- Listed entries
(* ===== verification/Ext2Safe.v ===== *)
(** A mounted ext2 file system stays well formed: the operations of fs/ext2.c
    on inodes, bitmaps and file blocks return, whatever the disk holds. *)
From S2P Require Import Prelude Wp PageAllocator Bytes BlockDevice Ext2 Ext2Inv Ext2Block.
From S2P Require Import Ext2Inode.
Import Ext2.

(** ** Updating an inode *)

Definition u32_ok (v : Z) : Prop := 0 <= v < 2 ^ 32.
Definition u16_ok (v : Z) : Prop := 0 <= v < 2 ^ 16.

Lemma wrap32_ok v : u32_ok (u32 v).
Proof. apply wrap_range. lia. Qed.
Lemma wrap16_ok v : u16_ok (u16 v).
Proof. apply wrap_range. lia. Qed.

Lemma fields_ok_replicate n w vs :
  fields_ok (replicate n w) vs <-> length vs = n /\ Forall (fun v => 0 <= v < 256 ^ Z.of_nat w) vs.
Proof.
  unfold fields_ok. split.
  - intros H. split; [apply Forall2_length in H; by rewrite length_replicate in H|].
    revert n H. induction vs as [|v vs IH]; intros [|n] H; inversion H; subst; constructor; eauto.
  - intros [<- H]. induction H; cbn; by constructor.
Qed.

Lemma inode_ok_alt i :
  inode_ok i <->
  fields_ok [2; 2; 4; 4; 4; 4; 4; 2; 2; 4; 4; 4]%nat
    [i_mode i; i_uid i; i_size i; i_atime i; i_ctime i; i_mtime i; i_dtime i; i_gid i;
     i_links_count i; i_blocks i; i_flags i; i_osd1 i] /\
  (length (i_block i) = 15%nat /\ Forall u32_ok (i_block i)) /\
  fields_ok [4; 4; 4; 4]%nat [i_generation i; i_file_acl i; i_dir_acl i; i_faddr i] /\
  fields_ok (replicate 12 1%nat) (i_osd2 i).
Proof.
  unfold inode_ok, inode_layout, inode_values. change u32_ok with (fun v => 0 <= v < 256 ^ Z.of_nat 4).
  rewrite <- fields_ok_replicate. unfold fields_ok. split.
  - intros [Hb H]. apply Forall2_app_inv in H as [H1 H]; [|done].
    apply Forall2_app_inv in H as [H2 H]; [|by rewrite length_replicate].
    by apply Forall2_app_inv in H as [H3 H4].
  - intros (H1 & H2 & H3 & H4). split; [apply Forall2_length in H2; by rewrite length_replicate in H2|].
    by repeat apply Forall2_app.
Qed.

Ltac inode_ok_setter :=
  rewrite !inode_ok_alt; unfold fields_ok; cbn; rewrite !Forall2_cons;
  unfold u32_ok, u16_ok in *; cbn; intros [? ?] ?; destruct_and!; split_and!; done.

Lemma inode_ok_size v i : inode_ok i -> u32_ok v -> inode_ok (set_i_size v i).
Proof. inode_ok_setter. Qed.
Lemma inode_ok_atime v i : inode_ok i -> u32_ok v -> inode_ok (set_i_atime v i).
Proof. inode_ok_setter. Qed.
Lemma inode_ok_mtime v i : inode_ok i -> u32_ok v -> inode_ok (set_i_mtime v i).
Proof. inode_ok_setter. Qed.
Lemma inode_ok_dtime v i : inode_ok i -> u32_ok v -> inode_ok (set_i_dtime v i).
Proof. inode_ok_setter. Qed.
Lemma inode_ok_blocks v i : inode_ok i -> u32_ok v -> inode_ok (set_i_blocks v i).
Proof. inode_ok_setter. Qed.
Lemma inode_ok_links v i : inode_ok i -> u16_ok v -> inode_ok (set_i_links_count v i).
Proof. inode_ok_setter. Qed.
Lemma inode_ok_mode v i : inode_ok i -> u16_ok v -> inode_ok (set_i_mode v i).
Proof. inode_ok_setter. Qed.

Lemma inode_ok_block k v i : inode_ok i -> u32_ok v -> inode_ok (set_i_block_at k v i).
Proof.
  rewrite !inode_ok_alt. intros (H1 & [H2 H3] & H4 & H5) Hv. split_and!; try done; cbn.
  - by rewrite length_array_set.
  - by apply Forall_array_set.
Qed.

Lemma inode_ok_zero : inode_ok zero_inode.
Proof.
  split; [done|]. unfold fields_ok, inode_layout, inode_values, zero_inode. cbn.
  repeat (constructor; [done|]). constructor.
Qed.

Lemma i_block_at_ok k i : inode_ok i -> u32_ok (i_block_at k i).
Proof.
  rewrite inode_ok_alt. intros (_ & [_ H] & _). unfold i_block_at. apply Forall_array_get; [done|]. unfold u32_ok. lia.
Qed.

Lemma i_size_ok i : inode_ok i -> u32_ok (i_size i).
Proof.
  rewrite inode_ok_alt. intros (H & _). unfold fields_ok in H. rewrite !Forall2_cons in H.
  by destruct_and!.
Qed.

#[export] Hint Resolve wrap32_ok wrap16_ok inode_ok_size inode_ok_atime inode_ok_mtime inode_ok_dtime
  inode_ok_blocks inode_ok_links inode_ok_mode inode_ok_block inode_ok_zero i_block_at_ok : wp.

Section safe.
Context {A D : Type} `{!PageAllocator A, !BlockDevice D, !BlockDeviceSpec D}.
Abbreviation state := (ext2_state A D).
Implicit Types s : state.

(** ** Steps of a mounted file system *)

(** What the operations on one file or directory leave alone. *)
Record fs_step s s' : Prop := {
  fstep_inv : inv s';
  fstep_drive : drive_index (fs s') = drive_index (fs s);
  fstep_block_size : block_size (fs s') = block_size (fs s);
  fstep_ipg : inodes_per_group (fs s') = inodes_per_group (fs s);
  fstep_groups : groups_count (fs s') = groups_count (fs s);
  fstep_files : open_files (fs s') = open_files (fs s);
  fstep_dir : current_dir (fs s') = current_dir (fs s);
}.

Lemma fs_step_refl s : inv s -> fs_step s s.
Proof. by constructor. Qed.

Lemma fs_step_trans s1 s2 s3 : fs_step s1 s2 -> fs_step s2 s3 -> fs_step s1 s3.
Proof. intros [] []. constructor; congruence. Qed.

Lemma fs_step_block s0 s s' : fs_step s0 s -> block_step s s' -> fs_step s0 s'.
Proof. intros H [Hi Hf]. eapply fs_step_trans; [done|]. constructor; [done|by rewrite Hf..]. Qed.

Lemma fs_step_io s0 s l : fs_step s0 s -> inv (set_io l s) -> fs_step s0 (set_io l s).
Proof. intros H Hi. eapply fs_step_trans; [done|]. by constructor. Qed.

Lemma safe_read_block drive b s0 s :
  fs_step s0 s -> u32_ok b -> wp (ext2_read_block drive b Io) s (fun _ s' => fs_step s0 s').
Proof.
  intros H Hb. eapply wp_mono; [apply wp_read_block; [apply H|done]|]. intros ok s' [].
  by eapply fs_step_block.
Qed.

Lemma safe_write_block drive b s0 s :
  fs_step s0 s -> u32_ok b -> wp (ext2_write_block drive b Io) s (fun _ s' => fs_step s0 s').
Proof.
  intros H Hb. eapply wp_mono; [apply wp_write_block; [apply H|done]|]. intros ok s' [].
  by eapply fs_step_block.
Qed.

Lemma safe_read_inode drive n s0 s :
  fs_step s0 s ->
  wp (ext2_read_inode drive n) s (fun r s' =>
    fs_step s0 s' /\ forall i, r = Some i -> inode_ok i /\ inode_exists s0 n).
Proof.
  intros H. eapply wp_mono; [apply wp_read_inode, H|]. intros r s' [Hs _ _ Hr].
  split; [by eapply fs_step_block|]. intros i Hi. destruct (Hr i Hi) as ([Hn Hex] & ? & _).
  split; [done|]. unfold inode_exists, inode_group in *.
  by rewrite (fstep_ipg _ _ H), (fstep_groups _ _ H) in Hex.
Qed.

Lemma safe_write_inode drive n i s0 s :
  fs_step s0 s -> inode_ok i -> wp (ext2_write_inode drive n i) s (fun _ s' => fs_step s0 s').
Proof.
  intros H Hi. eapply wp_mono; [by apply wp_write_inode; [apply H|]|]. intros ok s' [].
  by eapply fs_step_block.
Qed.

(** ** Access to buffers and descriptors *)

Lemma safe_store_io off src s0 s :
  fs_step s0 s -> 0 <= off -> off + zlen src <= 8192 -> bytes_ok src ->
  wp (store Io off src) s (fun _ s' => fs_step s0 s').
Proof.
  intros H Ho Hl Hok. apply wp_store_io; [apply H|done..|]. intros Hi. by apply fs_step_io.
Qed.

Lemma safe_io_zero s0 s : fs_step s0 s -> wp io_zero s (fun _ s' => fs_step s0 s').
Proof.
  intros H. unfold io_zero. do 2 wp_rule. pose proof (block_size_le s (fstep_inv _ _ H)).
  apply safe_store_io; [done|lia| |apply zeros_ok]. unfold zlen. rewrite length_replicate. lia.
Qed.

Lemma safe_io_get n off s0 s :
  fs_step s0 s -> 0 <= off -> off + Z.of_nat n <= 8192 ->
  wp (io_get n off) s (fun v s' => fs_step s0 s' /\ 0 <= v < 256 ^ Z.of_nat n).
Proof.
  intros H Ho Hn. unfold io_get. wp_rule. apply wp_load_io; [apply H|lia..|]. wp_rule.
  split; [done|]. destruct (inv_io_eq s (fstep_inv _ _ H)) as (_ & Hz & Hok).
  pose proof (un_le_range _ (slice_bytes_ok off (Z.of_nat n) _ Hok)) as Hr.
  by rewrite length_slice, Nat2Z.id in Hr by lia.
Qed.

Lemma safe_io_put n off v s0 s :
  fs_step s0 s -> 0 <= off -> off + Z.of_nat n <= 8192 ->
  wp (io_put n off v) s (fun _ s' => fs_step s0 s').
Proof.
  intros H Ho Hn. apply safe_store_io; [done|lia| |apply le_bytes_ok].
  unfold zlen. rewrite length_le. lia.
Qed.

Lemma safe_gd_get n bg field s0 s :
  fs_step s0 s -> 0 <= bg < groups_count (fs s) -> 0 <= field -> field + Z.of_nat n <= 32 ->
  wp (gd_get n bg field) s (fun v s' => s' = s /\ 0 <= v < 256 ^ Z.of_nat n).
Proof.
  intros H Hbg Hf Hn. apply wp_gd_get; [apply H|done..|]. split; [done|].
  apply gd_field_range; [apply H|done..].
Qed.

Lemma fs_ok_group_descs f p p' :
  fs_ok f -> group_descs f = Some p -> zlen (page_bytes p') = zlen (page_bytes p) ->
  bytes_ok (page_bytes p') -> fs_ok (set_group_descs (Some p') f).
Proof.
  intros [] Hp Hl Hok. constructor; cbn; try done. exists p'. split_and!; [done| |done].
  rewrite Hl. destruct ok_group_descs as (q & Hq & ? & _). congruence.
Qed.

Lemma safe_gd_put n bg field v s0 s :
  fs_step s0 s -> 0 <= bg < groups_count (fs s) -> 0 <= field -> field + Z.of_nat n <= 32 ->
  wp (gd_put n bg field v) s (fun _ s' => fs_step s0 s').
Proof.
  intros H Hbg Hf Hn. pose proof (fstep_inv _ _ H) as Hs.
  destruct (ok_group_descs _ (inv_fs s Hs)) as (p & Hp & Hl & Hok).
  unfold gd_put, wp, store. cbn [buffer_bytes]. rewrite Hp. cbn [fmap option_fmap option_map compose].
  change (drop (Z.to_nat 0) (page_bytes p)) with (page_bytes p).
  assert (zlen (le n v) = Z.of_nat n) as Hz by (unfold zlen; by rewrite length_le).
  rewrite (proj2 (Z.leb_le _ _)) by lia. unfold set_buffer. set (l := splice _ _ _).
  assert (zlen l = zlen (page_bytes p)) as Hzl by (apply zlen_splice; lia).
  eapply fs_step_trans; [done|]. constructor; [|done..].
  apply inv_on_fs; [done|]. rewrite Hp. cbn [fmap option_fmap option_map].
  eapply fs_ok_group_descs; [apply inv_fs, Hs|done|done|].
  apply splice_bytes_ok; [apply le_bytes_ok|done].
Qed.

Lemma safe_sb_get field s0 s :
  fs_step s0 s -> 0 <= field -> field + 4 <= 4096 ->
  wp (sb_get field) s (fun v s' => s' = s /\ u32_ok v).
Proof.
  intros H Hf Hle. destruct (ok_superblock _ (inv_fs s (fstep_inv _ _ H))) as (p & Hp & Hl & Hok).
  unfold sb_get, wp. rewrite Hp. split; [done|]. unfold get32, u32_ok.
  pose proof (un_le_range _ (slice_bytes_ok field 4 _ Hok)) as Hr. by rewrite length_slice in Hr by lia.
Qed.

Lemma safe_sb_put field v s0 s :
  fs_step s0 s -> 0 <= field -> field + 4 <= 4096 ->
  wp (sb_put field v) s (fun _ s' => fs_step s0 s').
Proof.
  intros H Hf Hle. pose proof (fstep_inv _ _ H) as Hs.
  destruct (ok_superblock _ (inv_fs s Hs)) as (p & Hp & Hl & Hok).
  apply wp_modify. eapply fs_step_trans; [done|]. constructor; [|done..].
  apply inv_on_fs; [done|]. rewrite Hp. cbn [fmap option_fmap option_map].
  destruct (inv_fs s Hs). constructor; try done. eexists. split; [done|].
  assert (zlen (le 4 v) = 4) as Hz by (unfold zlen; by rewrite length_le).
  split; [unfold put32; cbn [page_bytes page_with]; rewrite zlen_splice; lia|].
  apply splice_bytes_ok; [apply le_bytes_ok|done].
Qed.
End safe.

- Your task
Starting at the line that has "Abbreviation state := (ext2_state A D)." and ending at the line that has "fstep_block_size : block_size", please write out the lines above exactly, leaving out all others.

- Answer box
Abbreviation state := (ext2_state A D).
Implicit Types s : state.

(** ** Steps of a mounted file system *)

(** What the operations on one file or directory leave alone. *)
Record fs_step s s' : Prop := {
  fstep_inv : inv s';
  fstep_drive : drive_index (fs s') = drive_index (fs s);
  fstep_block_size : block_size (fs s') = block_size (fs s);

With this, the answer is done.